_Task instructions_:
In the records below, begin at the line that has "Definition erase (pid" and stop after the line that has "Lemma insert_wf pid"; quote those lines verbatim and nothing more.
Exercise materials: Begin
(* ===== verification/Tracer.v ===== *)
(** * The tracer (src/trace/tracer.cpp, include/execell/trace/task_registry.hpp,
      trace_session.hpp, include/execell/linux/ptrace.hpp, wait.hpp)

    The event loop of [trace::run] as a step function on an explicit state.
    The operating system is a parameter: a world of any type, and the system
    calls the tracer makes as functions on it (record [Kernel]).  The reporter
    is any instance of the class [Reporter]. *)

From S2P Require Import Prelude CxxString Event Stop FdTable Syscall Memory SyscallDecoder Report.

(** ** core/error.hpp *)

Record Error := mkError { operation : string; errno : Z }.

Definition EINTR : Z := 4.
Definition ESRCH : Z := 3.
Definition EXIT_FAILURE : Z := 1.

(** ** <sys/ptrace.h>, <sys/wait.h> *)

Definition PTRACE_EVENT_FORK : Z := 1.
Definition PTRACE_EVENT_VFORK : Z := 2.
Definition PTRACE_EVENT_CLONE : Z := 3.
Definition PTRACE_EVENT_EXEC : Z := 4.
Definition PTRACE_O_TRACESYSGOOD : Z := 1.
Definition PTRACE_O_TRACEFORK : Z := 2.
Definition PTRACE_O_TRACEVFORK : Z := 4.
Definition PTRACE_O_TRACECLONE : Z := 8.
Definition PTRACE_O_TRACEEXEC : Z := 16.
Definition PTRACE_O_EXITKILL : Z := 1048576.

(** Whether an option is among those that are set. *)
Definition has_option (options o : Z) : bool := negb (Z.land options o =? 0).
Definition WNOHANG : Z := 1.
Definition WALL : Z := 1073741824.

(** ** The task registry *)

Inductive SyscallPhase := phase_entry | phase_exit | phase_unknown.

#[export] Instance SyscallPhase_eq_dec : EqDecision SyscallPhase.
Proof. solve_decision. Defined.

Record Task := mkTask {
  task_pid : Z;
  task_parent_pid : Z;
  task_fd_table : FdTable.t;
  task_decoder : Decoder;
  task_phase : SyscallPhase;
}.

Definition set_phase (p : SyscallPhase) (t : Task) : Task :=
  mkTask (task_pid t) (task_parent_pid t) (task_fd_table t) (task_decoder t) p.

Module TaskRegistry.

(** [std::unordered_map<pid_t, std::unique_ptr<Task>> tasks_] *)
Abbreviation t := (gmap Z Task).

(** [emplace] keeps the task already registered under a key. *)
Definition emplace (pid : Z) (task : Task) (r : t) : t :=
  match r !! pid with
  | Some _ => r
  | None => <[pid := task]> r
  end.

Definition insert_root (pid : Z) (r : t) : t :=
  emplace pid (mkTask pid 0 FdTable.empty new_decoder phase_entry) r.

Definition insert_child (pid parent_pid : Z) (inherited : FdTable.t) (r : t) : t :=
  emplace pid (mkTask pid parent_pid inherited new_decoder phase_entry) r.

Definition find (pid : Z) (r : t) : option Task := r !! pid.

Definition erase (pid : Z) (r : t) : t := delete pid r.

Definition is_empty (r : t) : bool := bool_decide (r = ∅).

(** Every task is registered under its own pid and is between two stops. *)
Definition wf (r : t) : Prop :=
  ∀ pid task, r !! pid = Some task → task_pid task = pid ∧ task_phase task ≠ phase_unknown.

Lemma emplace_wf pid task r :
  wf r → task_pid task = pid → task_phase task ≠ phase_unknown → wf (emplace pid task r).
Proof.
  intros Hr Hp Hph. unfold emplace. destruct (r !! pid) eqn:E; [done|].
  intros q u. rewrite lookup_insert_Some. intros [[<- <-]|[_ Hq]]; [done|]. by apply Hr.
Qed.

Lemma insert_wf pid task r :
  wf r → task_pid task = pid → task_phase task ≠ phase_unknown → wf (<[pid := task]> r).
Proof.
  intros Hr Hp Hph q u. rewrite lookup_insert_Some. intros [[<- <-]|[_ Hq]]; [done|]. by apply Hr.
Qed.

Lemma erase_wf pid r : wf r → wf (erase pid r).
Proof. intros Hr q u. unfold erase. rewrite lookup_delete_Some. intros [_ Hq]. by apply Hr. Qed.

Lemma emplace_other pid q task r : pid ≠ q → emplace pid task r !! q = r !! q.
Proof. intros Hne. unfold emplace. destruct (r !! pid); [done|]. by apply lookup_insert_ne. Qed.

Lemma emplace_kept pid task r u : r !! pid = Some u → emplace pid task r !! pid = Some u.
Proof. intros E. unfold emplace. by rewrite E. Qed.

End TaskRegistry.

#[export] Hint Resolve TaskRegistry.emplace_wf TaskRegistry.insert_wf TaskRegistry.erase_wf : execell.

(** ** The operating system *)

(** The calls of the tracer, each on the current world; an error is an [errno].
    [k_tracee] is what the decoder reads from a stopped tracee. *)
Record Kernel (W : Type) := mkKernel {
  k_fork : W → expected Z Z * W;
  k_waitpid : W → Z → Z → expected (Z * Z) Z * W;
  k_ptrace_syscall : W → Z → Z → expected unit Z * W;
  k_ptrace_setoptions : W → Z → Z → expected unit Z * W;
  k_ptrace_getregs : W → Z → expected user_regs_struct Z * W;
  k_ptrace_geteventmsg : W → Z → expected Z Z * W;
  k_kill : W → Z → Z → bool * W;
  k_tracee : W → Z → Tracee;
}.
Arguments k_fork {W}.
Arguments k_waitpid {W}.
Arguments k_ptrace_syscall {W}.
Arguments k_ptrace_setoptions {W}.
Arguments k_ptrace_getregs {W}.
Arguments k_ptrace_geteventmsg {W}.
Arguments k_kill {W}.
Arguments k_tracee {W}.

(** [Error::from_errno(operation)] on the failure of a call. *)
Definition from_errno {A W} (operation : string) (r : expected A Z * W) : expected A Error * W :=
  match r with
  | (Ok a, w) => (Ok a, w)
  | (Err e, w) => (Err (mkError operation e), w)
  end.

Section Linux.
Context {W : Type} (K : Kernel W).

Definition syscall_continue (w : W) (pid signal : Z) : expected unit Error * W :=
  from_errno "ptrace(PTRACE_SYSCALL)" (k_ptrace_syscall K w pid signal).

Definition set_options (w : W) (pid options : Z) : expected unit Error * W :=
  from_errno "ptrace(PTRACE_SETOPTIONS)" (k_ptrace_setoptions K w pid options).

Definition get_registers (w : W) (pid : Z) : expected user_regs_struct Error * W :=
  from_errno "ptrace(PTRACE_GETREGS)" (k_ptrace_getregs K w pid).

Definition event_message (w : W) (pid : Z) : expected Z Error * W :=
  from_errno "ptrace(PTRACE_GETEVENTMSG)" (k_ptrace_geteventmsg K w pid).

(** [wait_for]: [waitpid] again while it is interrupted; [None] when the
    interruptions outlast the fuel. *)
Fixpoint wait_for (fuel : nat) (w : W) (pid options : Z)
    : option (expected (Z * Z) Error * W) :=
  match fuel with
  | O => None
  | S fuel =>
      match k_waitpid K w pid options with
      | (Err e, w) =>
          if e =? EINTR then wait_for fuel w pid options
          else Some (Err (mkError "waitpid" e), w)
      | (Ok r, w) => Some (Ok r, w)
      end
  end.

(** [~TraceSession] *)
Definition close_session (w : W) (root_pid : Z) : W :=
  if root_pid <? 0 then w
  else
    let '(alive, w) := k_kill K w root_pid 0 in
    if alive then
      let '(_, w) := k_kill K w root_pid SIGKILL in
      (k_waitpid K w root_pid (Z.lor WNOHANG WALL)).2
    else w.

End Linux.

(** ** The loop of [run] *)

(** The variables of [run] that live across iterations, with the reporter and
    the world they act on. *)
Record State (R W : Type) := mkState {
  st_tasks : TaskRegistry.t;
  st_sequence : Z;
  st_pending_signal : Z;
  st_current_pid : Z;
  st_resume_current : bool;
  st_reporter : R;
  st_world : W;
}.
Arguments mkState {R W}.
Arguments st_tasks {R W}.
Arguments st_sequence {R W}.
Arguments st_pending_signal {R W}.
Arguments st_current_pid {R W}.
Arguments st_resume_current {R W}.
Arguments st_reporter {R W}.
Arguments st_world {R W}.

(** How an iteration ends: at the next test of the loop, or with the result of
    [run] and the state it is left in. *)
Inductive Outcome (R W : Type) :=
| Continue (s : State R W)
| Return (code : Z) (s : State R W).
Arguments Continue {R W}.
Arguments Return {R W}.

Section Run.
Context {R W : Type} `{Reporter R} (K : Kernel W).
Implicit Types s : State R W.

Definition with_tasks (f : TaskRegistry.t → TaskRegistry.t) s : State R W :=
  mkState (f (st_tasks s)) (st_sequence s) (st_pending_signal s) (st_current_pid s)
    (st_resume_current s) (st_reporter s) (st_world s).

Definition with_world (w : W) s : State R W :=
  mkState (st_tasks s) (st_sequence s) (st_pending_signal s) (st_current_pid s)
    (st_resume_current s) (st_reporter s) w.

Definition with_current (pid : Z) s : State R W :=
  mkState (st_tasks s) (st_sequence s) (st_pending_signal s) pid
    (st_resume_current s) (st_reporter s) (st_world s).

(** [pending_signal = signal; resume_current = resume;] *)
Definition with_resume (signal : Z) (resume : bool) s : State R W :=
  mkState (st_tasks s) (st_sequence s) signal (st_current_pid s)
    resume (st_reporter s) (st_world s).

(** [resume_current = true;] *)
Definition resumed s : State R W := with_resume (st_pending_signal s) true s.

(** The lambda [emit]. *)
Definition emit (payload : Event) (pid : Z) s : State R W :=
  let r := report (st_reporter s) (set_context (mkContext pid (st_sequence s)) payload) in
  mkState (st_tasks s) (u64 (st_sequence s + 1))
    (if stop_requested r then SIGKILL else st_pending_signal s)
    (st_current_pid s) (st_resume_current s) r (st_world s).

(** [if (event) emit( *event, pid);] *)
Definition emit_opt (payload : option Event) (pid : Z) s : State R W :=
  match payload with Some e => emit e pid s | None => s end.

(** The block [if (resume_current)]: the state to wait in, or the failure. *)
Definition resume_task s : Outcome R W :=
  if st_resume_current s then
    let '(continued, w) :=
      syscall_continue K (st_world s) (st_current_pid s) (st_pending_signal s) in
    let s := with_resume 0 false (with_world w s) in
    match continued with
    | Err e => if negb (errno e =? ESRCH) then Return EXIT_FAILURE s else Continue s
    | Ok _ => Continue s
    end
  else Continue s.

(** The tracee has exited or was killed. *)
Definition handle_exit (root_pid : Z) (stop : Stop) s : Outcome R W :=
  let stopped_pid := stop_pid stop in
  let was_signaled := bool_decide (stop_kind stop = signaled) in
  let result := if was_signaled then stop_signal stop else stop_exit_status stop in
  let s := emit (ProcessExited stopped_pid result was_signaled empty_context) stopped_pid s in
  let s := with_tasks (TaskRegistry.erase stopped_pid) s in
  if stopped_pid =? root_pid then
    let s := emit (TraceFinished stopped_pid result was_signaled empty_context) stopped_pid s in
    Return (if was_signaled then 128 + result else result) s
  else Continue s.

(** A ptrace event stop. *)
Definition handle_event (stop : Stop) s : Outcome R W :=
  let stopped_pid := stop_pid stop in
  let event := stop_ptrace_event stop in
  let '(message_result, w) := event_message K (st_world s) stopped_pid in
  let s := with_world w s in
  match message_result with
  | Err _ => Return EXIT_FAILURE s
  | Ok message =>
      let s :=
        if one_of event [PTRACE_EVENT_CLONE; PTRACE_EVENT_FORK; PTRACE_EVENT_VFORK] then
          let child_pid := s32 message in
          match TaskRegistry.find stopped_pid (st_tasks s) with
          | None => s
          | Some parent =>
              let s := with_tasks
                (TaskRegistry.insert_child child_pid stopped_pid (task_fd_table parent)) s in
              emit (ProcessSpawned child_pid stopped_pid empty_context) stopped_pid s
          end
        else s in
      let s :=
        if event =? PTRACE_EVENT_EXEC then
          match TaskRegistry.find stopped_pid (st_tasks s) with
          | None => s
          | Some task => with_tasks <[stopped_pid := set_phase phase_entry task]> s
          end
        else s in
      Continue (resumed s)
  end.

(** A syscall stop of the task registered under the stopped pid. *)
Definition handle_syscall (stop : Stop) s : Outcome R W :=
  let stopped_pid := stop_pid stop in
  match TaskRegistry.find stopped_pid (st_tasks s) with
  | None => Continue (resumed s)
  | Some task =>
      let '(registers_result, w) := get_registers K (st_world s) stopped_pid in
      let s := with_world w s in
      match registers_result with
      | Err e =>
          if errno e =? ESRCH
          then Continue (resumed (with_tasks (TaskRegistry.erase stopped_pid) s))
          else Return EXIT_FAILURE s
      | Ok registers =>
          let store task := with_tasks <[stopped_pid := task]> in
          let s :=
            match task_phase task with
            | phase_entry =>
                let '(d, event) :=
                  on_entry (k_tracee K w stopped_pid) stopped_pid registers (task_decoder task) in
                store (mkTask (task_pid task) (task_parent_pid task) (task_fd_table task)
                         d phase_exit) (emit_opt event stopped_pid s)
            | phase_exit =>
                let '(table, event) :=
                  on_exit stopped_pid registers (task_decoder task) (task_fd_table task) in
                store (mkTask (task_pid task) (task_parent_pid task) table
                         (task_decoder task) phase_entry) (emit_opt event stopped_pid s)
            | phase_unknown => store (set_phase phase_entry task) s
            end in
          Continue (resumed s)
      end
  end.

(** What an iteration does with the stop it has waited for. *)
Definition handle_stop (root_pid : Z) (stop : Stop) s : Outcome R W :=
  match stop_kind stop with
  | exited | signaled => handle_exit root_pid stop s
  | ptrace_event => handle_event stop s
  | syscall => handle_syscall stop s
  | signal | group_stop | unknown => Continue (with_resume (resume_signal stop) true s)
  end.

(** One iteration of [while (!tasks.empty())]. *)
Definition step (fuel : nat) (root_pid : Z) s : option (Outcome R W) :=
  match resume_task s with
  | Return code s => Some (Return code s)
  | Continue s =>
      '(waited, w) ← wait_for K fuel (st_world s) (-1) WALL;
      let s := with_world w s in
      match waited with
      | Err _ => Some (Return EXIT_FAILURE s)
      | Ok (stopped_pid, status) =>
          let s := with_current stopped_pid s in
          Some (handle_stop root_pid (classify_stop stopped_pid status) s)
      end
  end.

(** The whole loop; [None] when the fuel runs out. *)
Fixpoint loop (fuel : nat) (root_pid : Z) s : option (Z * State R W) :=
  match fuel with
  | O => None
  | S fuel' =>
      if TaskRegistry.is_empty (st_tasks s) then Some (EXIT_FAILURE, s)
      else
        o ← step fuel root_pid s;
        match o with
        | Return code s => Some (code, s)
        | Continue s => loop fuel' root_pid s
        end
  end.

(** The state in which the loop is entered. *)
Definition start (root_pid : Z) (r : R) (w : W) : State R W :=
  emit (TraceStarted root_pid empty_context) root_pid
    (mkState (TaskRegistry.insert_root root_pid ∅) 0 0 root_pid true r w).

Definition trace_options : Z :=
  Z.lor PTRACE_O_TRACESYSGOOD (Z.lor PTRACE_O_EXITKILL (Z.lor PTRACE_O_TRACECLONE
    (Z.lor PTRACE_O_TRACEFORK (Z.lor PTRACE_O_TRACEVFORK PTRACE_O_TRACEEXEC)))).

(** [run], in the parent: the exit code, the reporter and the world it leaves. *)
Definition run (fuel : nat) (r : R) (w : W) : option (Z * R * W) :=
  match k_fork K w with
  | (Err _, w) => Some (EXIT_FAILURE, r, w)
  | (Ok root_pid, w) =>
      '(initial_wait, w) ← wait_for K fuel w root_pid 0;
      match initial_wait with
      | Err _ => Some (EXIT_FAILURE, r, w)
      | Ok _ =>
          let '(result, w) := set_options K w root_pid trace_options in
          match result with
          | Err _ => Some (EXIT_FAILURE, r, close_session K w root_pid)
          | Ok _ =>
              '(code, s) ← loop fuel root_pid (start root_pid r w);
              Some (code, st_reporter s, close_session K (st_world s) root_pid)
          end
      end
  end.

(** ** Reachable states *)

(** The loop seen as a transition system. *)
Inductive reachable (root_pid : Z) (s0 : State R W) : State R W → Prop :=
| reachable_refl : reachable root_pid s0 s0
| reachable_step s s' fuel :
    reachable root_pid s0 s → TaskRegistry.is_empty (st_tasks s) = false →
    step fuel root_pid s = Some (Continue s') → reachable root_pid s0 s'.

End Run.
Exercise materials: End
_Output for this exercise_:
Definition erase (pid : Z) (r : t) : t := delete pid r.

Definition is_empty (r : t) : bool := bool_decide (r = ∅).

(** Every task is registered under its own pid and is between two stops. *)
Definition wf (r : t) : Prop :=
  ∀ pid task, r !! pid = Some task → task_pid task = pid ∧ task_phase task ≠ phase_unknown.

Lemma emplace_wf pid task r :
  wf r → task_pid task = pid → task_phase task ≠ phase_unknown → wf (emplace pid task r).
Proof.
  intros Hr Hp Hph. unfold emplace. destruct (r !! pid) eqn:E; [done|].
  intros q u. rewrite lookup_insert_Some. intros [[<- <-]|[_ Hq]]; [done|]. by apply Hr.
Qed.

Lemma insert_wf pid task r :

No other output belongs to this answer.